Can you target belly fat with pills and exercise, like the ads say?


“Lose belly fat fast!” “Target belly fat with this one simple exercise!” Social media ads would have us believe we can shrink our bellies with pills and side planks. But is it really as simple as all that?

Why do our bellies get bigger the older we get?

As our bodies age, they get worse at burning fat, so, eventually, even those of us who’ve eaten healthily and exercised all of our lives will find it harder to stay trim. We store fat all over our bodies, some of it just under the skin – subcutaneous fat – and some of it around our organs – visceral fat, which is also known as belly fat.

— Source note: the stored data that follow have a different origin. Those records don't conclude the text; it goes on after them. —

(* ===== verification/AgentModels.v ===== *)
(** * agent/models.py: the types of the agent layer

    The policy verdict, the persisted rows, the model's output types and the request and
    response bodies.  The rendered detail of a check is the list of its pieces; a JSON column
    is the value it encodes. *)
From S2P Require Import Prelude PyFloat PyText Config State Models.

(** ** errors.py *)

(** [isinstance(e, AgentError)]: the class or one of its subclasses. *)
Definition is_agent_error (e : exn) : bool :=
  match exn_kind e with
  | AgentError | AgentDisabled | AgentTimeout | GateRejected => true
  | _ => false
  end.

(** An exception of the agent layer with the attributes its constructor sets. *)
Record AgentExn := { ax_exn : exn; ax_reason : string; ax_blocking : list string }.

(** [AgentDisabled.__init__] *)
Definition AgentDisabled_init (reason : string) : AgentExn :=
  {| ax_exn := Exn AgentDisabled reason; ax_reason := reason; ax_blocking := [] |}.

(** [GateRejected.__init__] *)
Definition GateRejected_init (blocking : list string) (detail : string) : AgentExn :=
  {| ax_exn := Exn GateRejected
       (if String.eqb detail "" then "policy gate blocked: " +:+ comma blocking else detail);
     ax_reason := ""; ax_blocking := blocking |}.

(** ** Enumerations *)
Inductive ProposalStatus := PENDING | APPROVED | REJECTED | EXECUTED | FAILED | STALE | EXPIRED.

#[global] Instance ProposalStatus_eq_dec : EqDecision ProposalStatus.
Proof. solve_decision. Defined.

Definition status_value (s : ProposalStatus) : string :=
  match s with
  | PENDING => "PENDING" | APPROVED => "APPROVED" | REJECTED => "REJECTED"
  | EXECUTED => "EXECUTED" | FAILED => "FAILED" | STALE => "STALE" | EXPIRED => "EXPIRED"
  end.

Inductive TuningStatus := OPEN | DISMISSED | RESIGNED.

#[global] Instance TuningStatus_eq_dec : EqDecision TuningStatus.
Proof. solve_decision. Defined.

Definition tuning_value (s : TuningStatus) : string :=
  match s with OPEN => "open" | DISMISSED => "dismissed" | RESIGNED => "resigned" end.

Inductive AuditAction :=
  | A_CREW_RUN | A_PROPOSED | A_GATE_BLOCKED | A_TUNING_SUGGESTED | A_TUNING_DISMISSED
  | A_APPROVED | A_REJECTED | A_EXECUTED | A_FAILED | A_STALE_ON_APPROVE
  | A_EXPIRED_ON_APPROVE | A_PANIC.

#[global] Instance AuditAction_eq_dec : EqDecision AuditAction.
Proof. solve_decision. Defined.

Definition action_value (a : AuditAction) : string :=
  match a with
  | A_CREW_RUN => "CREW_RUN" | A_PROPOSED => "PROPOSED" | A_GATE_BLOCKED => "GATE_BLOCKED"
  | A_TUNING_SUGGESTED => "TUNING_SUGGESTED" | A_TUNING_DISMISSED => "TUNING_DISMISSED"
  | A_APPROVED => "APPROVED" | A_REJECTED => "REJECTED" | A_EXECUTED => "EXECUTED"
  | A_FAILED => "FAILED" | A_STALE_ON_APPROVE => "STALE_ON_APPROVE"
  | A_EXPIRED_ON_APPROVE => "EXPIRED_ON_APPROVE" | A_PANIC => "PANIC"
  end.

Inductive Strategy := S_protect_now | S_watch | S_stand_down | S_retune.

#[global] Instance Strategy_eq_dec : EqDecision Strategy.
Proof. solve_decision. Defined.

Definition strategy_value (s : Strategy) : string :=
  match s with
  | S_protect_now => "protect_now" | S_watch => "watch" | S_stand_down => "stand_down"
  | S_retune => "retune"
  end.

Inductive Terminal := T_proposed | T_no_action | T_gate_blocked | T_tuning_suggested | T_error.

#[global] Instance Terminal_eq_dec : EqDecision Terminal.
Proof. solve_decision. Defined.

Definition terminal_value (t : Terminal) : string :=
  match t with
  | T_proposed => "proposed" | T_no_action => "no_action" | T_gate_blocked => "gate_blocked"
  | T_tuning_suggested => "tuning_suggested" | T_error => "error"
  end.

Inductive TunableField :=
  | F_hf_trigger_bps | F_hf_target_base_bps | F_hf_target_max_bps | F_vol_coeff_k
  | F_max_slippage_bps | F_max_cost_bps.

#[global] Instance TunableField_eq_dec : EqDecision TunableField.
Proof. solve_decision. Defined.

Definition field_name_value (f : TunableField) : string :=
  match f with
  | F_hf_trigger_bps => "hf_trigger_bps" | F_hf_target_base_bps => "hf_target_base_bps"
  | F_hf_target_max_bps => "hf_target_max_bps" | F_vol_coeff_k => "vol_coeff_k"
  | F_max_slippage_bps => "max_slippage_bps" | F_max_cost_bps => "max_cost_bps"
  end.

(** ** The policy verdict *)
Record GateCheck := { gc_name : string; gc_passed : bool; gc_detail : text }.

Inductive Severity := Sev_ok | Sev_soft_block | Sev_hard_block.

#[global] Instance Severity_eq_dec : EqDecision Severity.
Proof. solve_decision. Defined.

Record PolicyDecision := {
  pd_allowed : bool;
  pd_checks : list GateCheck;
  pd_blocking : list string;
  pd_severity : Severity;
}.

Record PolicyLimits := {
  max_repay_fraction_of_debt : f64;
  max_cost_bps_ceiling : Z;
  min_hf_gap_bps : Z;
  max_proposals_per_borrower_per_hour : Z;
  max_proposals_global_per_hour : Z;
  proposal_ttl_seconds : Z;
}.

(** The constraints of [PolicyLimits]' fields; a violation is pydantic's [ValueError]. *)
Definition PolicyLimits_validate (l : PolicyLimits) : res PolicyLimits :=
  _ ← ensure (flt fzero (max_repay_fraction_of_debt l) && fle (max_repay_fraction_of_debt l) (flit 1));
  _ ← ensure (0 <=? max_cost_bps_ceiling l);
  _ ← ensure (0 <=? min_hf_gap_bps l);
  _ ← ensure (0 <=? max_proposals_per_borrower_per_hour l);
  _ ← ensure (0 <=? max_proposals_global_per_hour l);
  _ ← ensure (1 <=? proposal_ttl_seconds l);
  Ok l.

(** ** Rows *)
Record ProposalRow := {
  p_id : Z;
  p_run_id : string;
  p_borrower : string;
  p_created_at : f64;
  p_expires_at : f64;
  p_status : ProposalStatus;
  p_strategy : string;
  p_facts : json;
  p_gate : PolicyDecision;
  p_rationale : string;
  p_guard_flagged : bool;
  p_decided_at : option f64;
  p_decided_by : option string;
  p_decision_note : option string;
  p_tx_hash : option string;
  p_result : option ProtectResponse;
}.

Record TuningRow := {
  t_id : Z;
  t_run_id : string;
  t_borrower : string;
  t_created_at : f64;
  t_field_name : TunableField;
  t_current_value : Z;
  t_suggested_value : Z;
  t_rationale : string;
  t_eip712_payload : list (string * sol_value);
  t_status : TuningStatus;
  t_decided_at : option f64;
}.

Inductive Actor := Agent | Human | System.

Record AuditRow := {
  a_id : Z;
  a_ts : f64;
  a_actor : Actor;
  a_action : AuditAction;
  a_borrower : option string;
  a_proposal_id : option Z;
  a_detail : json;
}.

Inductive Role := User | Assistant | Tool.

Record ChatMessageRow := {
  m_id : Z;
  m_thread_id : string;
  m_ts : f64;
  m_role : Role;
  m_content : string;
  m_tool_calls : option json;
  m_facts : option json;
  m_guard_flagged : bool;
}.

Record DecisionRow := {
  d_id : Z;
  d_run_id : string;
  d_borrower : string;
  d_created_at : f64;
  d_node : string;
  d_latency_ms : option Z;
  d_llm_used : bool;
  d_output : json;
  d_error : option string;
}.

(** ** What the model returns: one constrained choice and prose *)
Record StrategyChoice := { sc_strategy : Strategy; sc_rationale : string }.

Record TuningChoice := {
  tch_field_name : TunableField;
  tch_suggested_value : Z;
  tch_rationale : string;
}.

(** ** Request and response bodies *)
Record ApprovalRequest := {
  ar_approved_by : string;
  ar_note : option string;
  ar_acknowledge_stale : bool;
}.

Record RejectRequest := { rr_rejected_by : string; rr_note : option string }.

(** The length of a [str], in code points. *)
Definition text_len (s : string) : Z := Z.of_nat (length (decode s)).

(** [Field(min_length=lo, max_length=hi)] *)
Definition bounded (lo hi : Z) (s : string) : bool := (lo <=? text_len s) && (text_len s <=? hi).

(** [Field(default=None, max_length=hi)] *)
Definition bounded_opt (hi : Z) (s : option string) : bool :=
  match s with Some s => text_len s <=? hi | None => true end.

Definition ApprovalRequest_validate (r : ApprovalRequest) : res ApprovalRequest :=
  _ ← ensure (bounded 1 64 (ar_approved_by r)); _ ← ensure (bounded_opt 500 (ar_note r)); Ok r.

Definition RejectRequest_validate (r : RejectRequest) : res RejectRequest :=
  _ ← ensure (bounded 1 64 (rr_rejected_by r)); _ ← ensure (bounded_opt 500 (rr_note r)); Ok r.

Record ApprovalResult := {
  res_proposal : ProposalRow;
  res_revalidated_gate : PolicyDecision;
  res_protect : option ProtectResponse;
  res_reason : option string;
}.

So in the belly area, we have subcutaneous fat that we can pinch between our fingers and thumbs – the infamous spare tyre. But we also have this much deeper, visceral fat lying beneath our stomach muscles that collects around our organs. We don’t typically notice this until we build up enough for it to start pushing our bellies out but it can be much more detrimental for our health than subcutaneous fat. In older bodies, the visceral fat clings on especially tightly, though sex also plays an important role.

“Even in lean, healthy men and women, men have twice as much visceral fat as women,” says Dr Michael Jensen, an expert in adipose tissue (body fat) at the University of Rochester, Minnesota. “As we go up the obesity scale, men are definitely the kings of visceral fat.”

How is visceral fat different to other fat?

Decades of scientific research suggest that excess visceral fat may be linked to health problems like insulin resistance and diabetes. Insulin resistance is a pre-diabetic state where the body responds less well to the hormone insulin, which helps us maintain normal blood sugar levels.

However, what we’re now realising, Jensen says, is that you’re unlikely to have too much visceral fat unless something has already gone wrong with your other fat stores – in that sense, visceral fat is perhaps more of a ‘canary in the coalmine’ for a dysfunctional metabolism.

Researchers are also now starting to look at differences in gene activity in fat tissues that might explain why some people develop more belly fat than others. Dr Jordana Bell and Colette Christiansen at King’s College London recently published a study using data from twins to home in on epigenetic changes to our DNA – chemical changes to DNA resulting from our lifestyles that don’t affect the code itself.

According to Christiansen, there was evidence that it was epigenetics that was mediating the impact of diet on visceral fat. In other words, what you eat could turn up the dial on those genes particularly associated with piling on the pounds around your waist.

What makes it so tough to shift?

It’s not entirely clear. “There is some thought that visceral fat cells are more hearty – they live longer than subcutaneous fat cells,” says Jensen. Recent research at the University of Sydney suggests there may be a ‘preservation signal’ unique to visceral fat cells that is triggered by repeated attempts to fast, meaning that on some diets, trying to lose weight only encourages your belly to hold on to its fat for dear life.

There’s also evidence from studies in mice suggesting that immune cells in fat tissue may be partly to blame for belly fat and some of the health issues associated with it. If the same occurs in humans, then as we get older, these immune cells get old too, and cantankerous; they accumulate specifically in visceral fat, sending out signals that trigger inflammation and generally misbehave in ways that interfere with our metabolism.

So what should we do about it?

It’s not that easy to single out visceral fat with a diet and exercise plan. Your best bet, says Jensen, is to go for fat loss in general – anything that creates a ‘negative energy balance’ should blast the belly fat along with the rest of it. Other researchers suggest there are tactics you can employ to target visceral fat specifically.

US researchers at Ketchum University, for example, reckon that spreading out your fat intake across several small meals during the day should help. They argue that when you eat a big meal, fat transporter molecules called chylomicrons get stuck in an area close to the gut and are then digested and stored in the closest fat deposit – the belly. Interestingly, men tend to produce more and bigger chylomicrons, which they suggest may go some way to explaining why they accumulate more belly fat.

And what about drugs? Well, there is already one known drug, called pioglitazone, that seems to work indirectly on visceral fat, leading to fat being diverted from visceral to subcutaneous stores, but it’s only approved for people with diabetes.

As part of Christiansen’s research, she hopes it might be possible to track down genes that could become new targets for big pharma companies, in order to help to people to gain control of belly fat before it becomes a risk to their health.

“Could we target visceral fat or could we target in pre-diabetes before people are actually diabetic, or before they are insulin resistant?” she says. “Are there things we could do to reverse that so they go back to a normal metabolic state?”

The bottom line is that there’s no magic solution for banishing belly fat, whatever the ads might say. So, until science reveals more about what causes it, all we can really do is double down on the diet and exercise, or accept our jiggly bits as we move into middle-age.